# Havanese - working or non-working home?



## Shada (Feb 4, 2007)

I am fairly new to this forum. I have been going back and forth from the maltese and the havanese. 

I love the looks and the temperments of both. Very similar breeds. Doing a ton of research on both breeds. A member of maltese forum's, and also of course here. Originally I wanted the maltese, but did wish it came in different colors than the standard white. Then I discovered the havanese. 
Best of both worlds!
There is no doubt in my mind that I could give either of these breeds a home filled with love and great happiness.

What is upsetting to me is that today, once again, I read a post that a breeder posted that she would not sell her puppies to a home in which the owners worked. 

I work. Full time. Have no choice in the matter. Mid 50's, single, and looking forward to retirement in the next 10 years. Yet I probably would give a pup more love and attention than some (many) that do not work.

So my question is:
Who are these people that give these pups a home?
Are there truly that many people out there who do not work, who are young, and or, financially independant that they can give more love and attention to a pup?

So I have to ask the breeders:
Would you rather find a home for your pups with a older retired couple (person) who does not have the years to share with this pup, the dog will have to be rehomed because of death or sickness, or a younger couple (person) who does work, who can give love and devotion to the dog for all the years it will live? 

In a perfect world, I would never have to work, could devote all of my time to my dog. But this is not a perfect world. 
Yet I have 2 dogs, not havanese granted, but 2 dogs who are very happy and share my life. Are they living a deprived life? No. They get more attention in the hours I am home, than many dogs that live in a household where the owners do not work. 

From what I have read here, the majority of owners work. Does this make them bad or underserving of this breed?

We are all here because of our great love for our dogs. 

Should a dog (havanese) be deprived of a great home because the owner has to work?
Should a owner be deprived of the love of a havanese because they work?

I say NO on both questions. 
A person who works is capable of giving this great breed the same amount of love and attention that a non-working person could give the breed. 

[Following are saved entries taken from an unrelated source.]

(** The loop of [_generate_strikes] ends by its condition: the fuel of
    the model is enough, and any larger fuel gives the same ladder. *)
Lemma strikes_loop_fuel_enough (stock_price interval : Q) (extra : nat) :
  0 < interval ->
  strikes_loop (ladder_fuel stock_price interval + extra)
    (inject_Z (ladder_start_index stock_price interval) * interval)
    (inject_Z (ladder_end_index stock_price interval) * interval) interval
  = _generate_strikes stock_price interval.
Proof.
  intro Hi. unfold _generate_strikes. apply strikes_loop_stable; [exact Hi|].
  unfold ladder_fuel.
  set (a := ladder_start_index stock_price interval).
  set (b := ladder_end_index stock_price interval).
  rewrite inject_Z_of_nat_succ.
  set (N := inject_Z (Z.of_nat (Z.to_nat (b - a + 1)))).
  assert (HN : inject_Z b + 1 - inject_Z a <= N).
  { unfold N.
    assert (H : (b + 1 <= a + Z.of_nat (Z.to_nat (b - a + 1)))%Z) by lia.
    rewrite Zle_Qle, !inject_Z_plus in H.
    change (inject_Z 1) with 1 in H. lra. }
  assert (H0 : 0 <= (N - (inject_Z b + 1 - inject_Z a)) * interval).
  { apply Qmult_le_0_compat; lra. }
  lra.
Qed.

(** ** Nearest strike *)

Lemma min_by_key_In {K : Type} (ltb : K -> K -> bool) (key : Q -> K)
    (l : list Q) :
  forall best, In (min_by_key ltb key best l) (best :: l).
Proof.
  induction l as [|x l IH]; intro best; cbn [min_by_key].
  - left. reflexivity.
  - destruct (ltb (key x) (key best)).
    + right. apply IH.
    + destruct (IH best) as [H|H]; [left; exact H | right; right; exact H].
Qed.

Lemma py_min_key_In {K : Type} (ltb : K -> K -> bool) (key : Q -> K)
    (l : list Q) (s : Q) :
  py_min_key ltb key l = Some s -> In s l.
Proof.
  destruct l as [|x l]; cbn [py_min_key]; [discriminate|].
  intro H. injection H as <-. apply min_by_key_In.
Qed.

Lemma py_min_key_some {K : Type} (ltb : K -> K -> bool) (key : Q -> K)
    (l : list Q) :
  l <> [] -> exists s, py_min_key ltb key l = Some s /\ In s l.
Proof.
  destruct l as [|x l]; [congruence|]. intros _.
  exists (min_by_key ltb key x l). split; [reflexivity|].
  apply min_by_key_In.
Qed.

Lemma nearest_strike_member (strikes : list Q) (target : pyfloat) :
  strikes <> [] ->
  exists s, nearest_strike strikes target = Some s /\ In s strikes.
Proof. apply py_min_key_some. Qed.

(** ** Dictionaries *)

Lemma dict_get_In {V : Type} (k : string) (d : dict V) (v : V) :
  dict_get k d = Some v -> In (k, v) d.
Proof.
  induction d as [|[k' v'] d IH]; cbn [dict_get]; [discriminate|].
  destruct (String.eqb k' k) eqn:E.
  - apply String.eqb_eq in E. subst k'. intro H. injection H as <-.
    left. reflexivity.
  - intro H. right. apply IH. exact H.
Qed.

Lemma dict_get_set_same {V : Type} (k : string) (v : V) (d : dict V) :
  dict_get k (dict_set k v d) = Some v.
Proof.
  induction d as [|[k' v'] d IH]; cbn [dict_set dict_get].
  - rewrite String.eqb_refl. reflexivity.
  - destruct (String.eqb k' k) eqn:E; cbn [dict_get]; rewrite E; auto.
Qed.

Lemma dict_get_set_other {V : Type} (k k0 : string) (v : V) (d : dict V) :
  k0 <> k -> dict_get k0 (dict_set k v d) = dict_get k0 d.
Proof.
  intro Hne. induction d as [|[k' v'] d IH]; cbn [dict_set dict_get].
  - replace (String.eqb k k0) with false; [reflexivity|].
    symmetry. apply String.eqb_neq. congruence.
  - destruct (String.eqb k' k) eqn:E; cbn [dict_get].
    + apply String.eqb_eq in E. subst k'.
      replace (String.eqb k k0) with false; [reflexivity|].
      symmetry. apply String.eqb_neq. congruence.
    + rewrite IH. reflexivity.
Qed.

Lemma dict_set_keys {V : Type} (k : string) (v v0 : V) (d : dict V) :
  dict_get k d = Some v0 -> map fst (dict_set k v d) = map fst d.
Proof.
  induction d as [|[k' v'] d IH]; cbn [dict_set dict_get map fst];
    [discriminate|].
  destruct (String.eqb k' k) eqn:E; cbn [map fst]; [reflexivity|].
  intro H. rewrite IH by exact H. reflexivity.
Qed.

Lemma dict_pop_get {V : Type} (k : string) (d : dict V) (v : V) :
  dict_get k d = Some v -> exists rest, dict_pop k d = Some (v, rest).
Proof.
  induction d as [|[k' v'] d IH]; cbn [dict_get dict_pop]; [discriminate|].
  destruct (String.eqb k' k).
  - intro H. injection H as <-. eauto.
  - intro H. destruct (IH H) as (rest & ->). eauto.
Qed.

Lemma dict_pop_length {V : Type} (k : string) (d : dict V) (v : V)
    (rest : dict V) :
  dict_pop k d = Some (v, rest) ->
  List.length rest = pred (List.length d).
Proof.
  revert v rest. induction d as [|[k' v'] d IH]; intros v rest;
    cbn [dict_pop]; [discriminate|].
  destruct (String.eqb k' k).
  - intro H. injection H as _ <-. reflexivity.
  - destruct (dict_pop k d) as [[x r]|] eqn:E; [|discriminate].
    intro H. injection H as _ <-. cbn [List.length].
    rewrite (IH x r eq_refl). destruct d; [discriminate|reflexivity].
Qed.

(** ** Strike selection stays on the ladder *)

Lemma strike_by_delta_member {M : MathLib} (config : BacktestConfig)
    (stock_price time_to_expiry iv target_delta : Q) (strikes : list Q)
    (s : Q) :
  strike_by_delta config stock_price time_to_expiry iv target_delta strikes
  = Some s ->
  In s strikes.
Proof.
  unfold strike_by_delta.
  destruct (GreeksCalculator.find_strike_by_delta _ _ _ _ _ _ _)
    as [[strike d]|] eqn:E; [|discriminate].
  intros ->. eapply find_strike_by_delta_member. exact E.
Qed.

Lemma strike_by_delta_returns {M : MathLib} (config : BacktestConfig)
    (stock_price time_to_expiry iv target_delta : Q) (strikes : list Q) :
  strikes <> [] ->
  (forall k, In k strikes ->
             SpecPricing.priceable stock_price k time_to_expiry iv) ->
  exists s,
    strike_by_delta config stock_price time_to_expiry iv target_delta strikes
    = Some s.
Proof.
  intros Hne Hall. unfold strike_by_delta.
  destruct (find_strike_by_delta_returns (risk_free_rate config) stock_price
              time_to_expiry iv target_delta "CE" strikes Hne Hall)
    as (s & d & ->).
  eauto.
Qed.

So please, all you breeders who think that only a non-working home can give your pup the love and attention it deserves.. rethink your opinion. 
All situations are different. 

I would like to know the true percentage of those that are a member of this forum that do work, or do not work, that own this breed.

To the breeders out there:
Give us workers the chance to share our lifes with this great breed.


----------



## Cosmosmom (Jan 12, 2007)

I do not work but I did work and owned a dog . it was a little easier then as I had a school aged child and a baby sitter who came after school . When I got the dog I did not work and then went back to work after 5 years . 
Havanese are very social and do not do well alone for long periods of time . You said you had other dogs - is that now or was it before .
I am sure you would find a breeder who may sell you a dog after they hear about your lifestyle - perhaps a neighbor can come in or a friend can visit .
I had a friend who took in her neighbors Yorkie ..
You may valid points but I have to say unless you have help or two dogs - it is hard for them to be alone for 8 hours . I know people on this site that work and manage well . Hopefully they can give you better insight than I can .


----------



## SMARTY (Apr 19, 2007)

Not sure which breeded or post you refer to, but I work, by choice not necessity luckily, I do not have set hours or can pretty much set my own. But I put in a good 40-50 hours a week and my puppy is not lacking for anything. If a breeder does not think someone who works will not make a good home that is their problem. When I was looking for a puppy a very local person had a litter, ask alot of questions, even suggested some people pose as good buyers and are puppy mills, really talking to her almost turned me off from the breed. Luckily the litter owner I bought from, talked to me a few minutes, offered to meet and I now have my Smarty. The first litter owner I talked to is still advertising in the Atlanta paper and a very small local paper. In my opinion some people with all the time in the world should never own an animal, I've known some and I am sure the others on the forum have too.


----------



## mckennasedona (Feb 20, 2007)

Shada,
Welcome to the forum. I have pretty strong feelings about this just as you do but since I already wrote a lengthy post on it awhile back I'll spare everyone the pain of a repeat (I know some are saying whew!). Suffice it to say not all breeders are alike just like not all puppy buyers or puppies are alike. All good breeders, especially those on this list, want what's best for their dogs but there are some who are more lenient with full time workers and willing to understand your situation. If you have the love to give to a dog, the desire to make it work and the willlingness to make sacrifices to make it work, it will work. It just takes the match of the right puppy with the right temperment to the right puppy owner, also with the right temperment.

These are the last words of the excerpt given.